PROMPT |
Go through the data below. List every line that holds the word "ocrPageProgressDataRef".

Stored records |

Lemma page_ref_finite (numPages i : nat) :
  1 <= i -> i <= numPages -> safe_count numPages ->
  exists b g, (0 <= b)%Q /\ (b <= 100)%Q /\ (0 < g)%Q /\ (g <= 100)%Q
    /\ baseProgress (page_ref numPages i) = JsNumber.Num b
    /\ pageBudget (page_ref numPages i) = JsNumber.Num g.
Proof.
  intros Hi HN Hs.
  destruct (page_share_finite Hi HN Hs) as (c & C0 & C1 & Ec).
  assert (0 < inject_Z (Z.of_nat numPages))%Q as Pn
    by (change 0%Q with (inject_Z 0); rewrite <- Zlt_Qlt; lia).
  assert (inject_Z (Z.of_nat numPages) <= inject_Z (2 ^ 53))%Q as Bn
    by (rewrite <- Zle_Qle; unfold safe_count in Hs; lia).
  assert (1 <= inject_Z (Z.of_nat numPages))%Q as Ln
    by (change 1%Q with (inject_Z 1); rewrite <- Zle_Qle; lia).
  unfold page_ref, base_of_page. cbn [baseProgress pageBudget]. rewrite Ec.
  unfold hundred, JsNumber.of_nat, JsNumber.of_Z. cbn [JsNumber.mul JsNumber.div].
  rewrite (sign_pos Pn).
  destruct (@fin_between 0 100 0 100 (c * inject_Z 100)%Q)
    as (b & Eb & Lb & Ub); try reflexivity.
  - change (inject_Z 100) with 100%Q. lra.
  - change (inject_Z 100) with 100%Q. lra.
  - destruct (@fin_between (1 # 140737488355328) 100 (1 # 140737488355328) 100
                (inject_Z 100 / inject_Z (Z.of_nat numPages))%Q)
      as (g & Eg & Lg & Ug); try reflexivity.
    + apply Qle_shift_div_l; [exact Pn |].
      change (inject_Z 100) with 100%Q.
      change (inject_Z (2 ^ 53)) with 9007199254740992%Q in Bn.
      assert ((1 # 140737488355328) * inject_Z (Z.of_nat numPages)
              <= (1 # 140737488355328) * 9007199254740992)%Q as M
        by (apply Qmult_le_l; [reflexivity | exact Bn]).
      assert ((1 # 140737488355328) * 9007199254740992 == 64)%Q as V by reflexivity.
      lra.
    + apply Qle_shift_div_r; [exact Pn |].
      change (inject_Z 100) with 100%Q.
      assert (100 * 1 <= 100 * inject_Z (Z.of_nat numPages))%Q as M
        by (apply Qmult_le_l; [reflexivity | exact Ln]).
      lra.
    + exists b, g. repeat split; try assumption.
      apply Qlt_le_trans with (1 # 140737488355328)%Q; [reflexivity | exact Lg].
Qed.



Lemma start_page_sets_ref (numPages i : nat) (st : Machine) :
  totalPages (ocrPageProgressDataRef st) = numPages ->
  pageBudget (ocrPageProgressDataRef st)
  = JsNumber.div hundred (JsNumber.of_nat numPages) ->
  ocrPageProgressDataRef (start_page numPages i st) = page_ref numPages i.
Proof.
  intros Ht Hb. unfold start_page, page_ref.
  cbn [ocrPageProgressDataRef setProcessingProgress setProcessingMessage set_ref
       record currentPage totalPages baseProgress pageBudget].
  rewrite Ht, Hb. reflexivity.
Qed.

(* ===================================================================== *)
(** ** Progress within a page *)
(* ===================================================================== *)




(** Between pages the values of the logger can step back by one: the
    last value of page 2 of 6 is round(16.67 + 17) = 34, the first of
    page 3 can be round(33.33 + 0) = 33. *)
Example page_change_can_lower_progress :
  pdf_overall (page_ref 6 2) (JsNumber.Num 1) = JsNumber.of_Z 34
  /\ pdf_overall (page_ref 6 3) (JsNumber.Num 0) = JsNumber.of_Z 33.
Proof. split; vm_compute; reflexivity. Qed.

(** A lower fraction need not lower the value: 0.504 and 0.5 both set 50
    for an image. *)
Example lower_fraction_same_value :
  image_overall (JsNumber.lit (504 # 1000)) = JsNumber.of_Z 50
  /\ image_overall (JsNumber.lit (1 # 2)) = JsNumber.of_Z 50.
Proof. split; vm_compute; reflexivity. Qed.

(** The value set when the rendering of a page starts can exceed what
    the logger sets next: 10, then 5 for the fraction 0.05. *)
Example render_start_then_lower :
  progress_values
    (trace
       (exec (ocrPdfDocument []
                (readable_pdf []
                   [([recognizing (JsNumber.lit (5 # 100))], str "Alpha")]))
          initial))
  = [JsNumber.of_Z 0; JsNumber.of_Z 10; JsNumber.of_Z 5; JsNumber.of_Z 0].
Proof. vm_compute. reflexivity. Qed.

WRITTEN ANSWER |
  totalPages (ocrPageProgressDataRef st) = numPages ->
  pageBudget (ocrPageProgressDataRef st)
  ocrPageProgressDataRef (start_page numPages i st) = page_ref numPages i.
  cbn [ocrPageProgressDataRef setProcessingProgress setProcessingMessage set_ref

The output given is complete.